## Task details
From the entries, return every line where the string "cbit" shows up.

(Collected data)
----

(** What is before and after a place in order. *)
Fixpoint before K : list Z :=
  match K with [] => [] | f :: K => before K ++ match f_side f with L => [] | R => inorder (f_sib f) ++ [f_addr f] end end.
Fixpoint after K : list Z :=
  match K with [] => [] | f :: K => match f_side f with L => f_addr f :: inorder (f_sib f) | R => [] end ++ after K end.

Lemma inorder_plug K t : inorder (plug K t) = before K ++ inorder t ++ after K.
Proof.
  revert t. induction K as [|f K IH]; intros t; cbn [plug before after]; [by rewrite app_nil_r|].
  rewrite IH. unfold join. destruct (f_side f); cbn [Td inorder]; rewrite <- ?app_assoc; cbn [app]; by rewrite <- ?app_assoc.
Qed.

Lemma foot_in_order K a : a ∈ K ≫= frame_foot -> a ∈ before K ++ after K.
Proof.
  induction K as [|f K IH]; cbn; [done|]. unfold frame_foot. rewrite elem_of_cons, elem_of_app. intros [->|[Ha|Ha]];
    [..|specialize (IH Ha)]; destruct (f_side f); set_solver.
Qed.

Lemma valid_unplug K t : rb_valid (plug K t) -> exists n, kok n K /\ rbt n t /\ (is_red t = false \/ black_top K).
Proof.
  revert t. induction K as [|f K IH]; intros t Hv; cbn [plug] in Hv.
  - destruct Hv as [Hr [n Hn]]. exists n. split_and!; [done|done|by left].
  - apply IH in Hv as (n & Hk & Hn & Hc). unfold join in Hn, Hc. rewrite is_red_Td in Hc. cbn [kok black_top]. destruct (f_color f) eqn:Ef.
    + apply rbt_Td_red in Hn as ([Hn1 Hn2] & Hr1 & Hr2). exists n. split_and!; try done; [|by left]. by destruct Hc as [?|?].
    + destruct n as [|n]; [by destruct (f_side f)|]. apply rbt_Td_black in Hn as [? ?]. exists n. split_and!; try done. by right.
Qed.

Definition link_of K : option side := match K with [] => None | f :: _ => Some (f_side f) end.

Lemma frame_with_child par f p q : with_child (f_side f) q (frame_node par f p) = frame_node par f q.
Proof. unfold frame_node. apply mkd_with_child. Qed.

Lemma link_ok F K x s :
  holds F [Ctx K 0] s -> good x -> x ∉ feet [Ctx K 0] ->
  exists s', rb_link_node x (up K) (link_of K) s = Ok s' /\ holds F [Ctx K x; Sub (up K) (Td L Red E x E)] s'.
Proof.
  intros Hh Hx Hn. assert (H : holds F [Pt x (mk_rb (up K) 0 0); Ctx K 0] (put x (mk_rb (up K) 0 0) s)) by (by apply holds_add).
  assert (Hlink : exists s', rb_link_node x (up K) (link_of K) s = Ok s' /\ holds F [Pt x (mk_rb (up K) 0 0); Ctx K x] s').
  { unfold rb_link_node. destruct K as [|f K]; cbn [link_of].
    - eexists. split; [done|]. by apply (run_set_root _ _ _ H 1 0 x).
    - rewrite up_cons in *. arrange H [Ctx (f :: K) 0; Pt x (mk_rb (f_addr f) 0 0)]. apply split_ctx in H.
      destruct (run_set_child _ _ _ H (f_side f) x 0 _ _ eq_refl) as (s' & E & H'). exists s'. split; [done|].
      cbn [insert list_insert] in H'. rewrite frame_with_child in H'.
      goal_arrange [Ctx (f :: K) x; Pt x (mk_rb (f_addr f) 0 0)]. by apply split_ctx. }
  destruct Hlink as (s' & Es & H'). exists s'. split; [done|]. fold_node (up K) (Td L Red E x E) [Ctx K x].
  goal_arrange [Sub x E; Sub x E; Pt x (mkd L (up K + cbit Red) (ptr E) (ptr E)); Ctx K x]. rewrite !holds_E.
  cbn [mkd ptr cbit]. unfold RB_RED. by rewrite Z.add_0_r.
Qed.

Lemma tree_split F K t s : tree_in F (plug K t) s -> holds F [Ctx K (ptr t); Sub (up K) t] s.
Proof. apply unfold_ctx. Qed.

(** Any fuel above the depth of the place is enough. *)
Lemma insert_fuel_ok F K x s :
  tree_in F (plug K E) s -> rb_valid (plug K E) -> good x -> x ∉ inorder (plug K E) ->
  exists s1, rb_link_node x (up K) (link_of K) s = Ok s1 /\ rb_insert_color x s1 = insert_loop (tree_fuel s1) x (up K) s1 /\
    (length K < tree_fuel s1)%nat /\
    forall fuel, (length K < fuel)%nat -> exists s2 t', insert_loop fuel x (up K) s1 = Ok s2 /\
      tree_in F t' s2 /\ rb_valid t' /\ inorder t' = before K ++ x :: after K.
Proof.
  intros Ht Hv Hx Hn. apply tree_split in Ht. arrange Ht [Sub (up K) E; Ctx K (ptr E)]. rewrite holds_E in Ht. cbn [ptr] in Ht.
  destruct (valid_unplug _ _ Hv) as (n & HK & Hn0 & _). cbn in Hn0. subst n.
  destruct (link_ok F K x s Ht Hx) as (s1 & E1 & H1).
  { intros Hin. apply Hn. rewrite inorder_plug. cbn in Hin. rewrite app_nil_r in Hin. by apply foot_in_order. }
  exists s1. unfold rb_insert_color, __rb_insert. pose proof (ctx_fuel _ _ _ 0 _ _ H1 eq_refl) as Hfuel.
  assert (Hp : rb_red_parent x s1 = Ok (up K)).
  { pose proof H1 as H2. arrange H2 [Sub (up K) (Td L Red E x E); Ctx K x]. apply split_node in H2. by apply (run_red_parent _ _ _ H2 0 x L (up K) 0 0). }
  rewrite Hp. cbn [res_bind]. split_and!; try done. intros fuel Hf.
  destruct (insert_loop_ok F fuel K L x E E s1 0 H1) as (s2 & E2 & t' & Ht' & Hv' & Hi); try done.
  exists s2, t'. split_and!; try done. by rewrite Hi, inorder_plug.
Qed.

Lemma insert_ok F K x s :
  tree_in F (plug K E) s -> rb_valid (plug K E) -> good x -> x ∉ inorder (plug K E) ->
  exists s1 s2 t', rb_link_node x (up K) (link_of K) s = Ok s1 /\ rb_insert_color x s1 = Ok s2 /\
    tree_in F t' s2 /\ rb_valid t' /\ inorder t' = before K ++ x :: after K.
Proof.
  intros Ht Hv Hx Hn. destruct (insert_fuel_ok F K x s Ht Hv Hx Hn) as (s1 & E1 & E2 & Hf & Hrun).
  destruct (Hrun _ Hf) as (s2 & t' & H). exists s1, s2, t'. by rewrite E2.
Qed.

----

## Task solution
  goal_arrange [Sub x E; Sub x E; Pt x (mkd L (up K + cbit Red) (ptr E) (ptr E)); Ctx K x]. rewrite !holds_E.
  cbn [mkd ptr cbit]. unfold RB_RED. by rewrite Z.add_0_r.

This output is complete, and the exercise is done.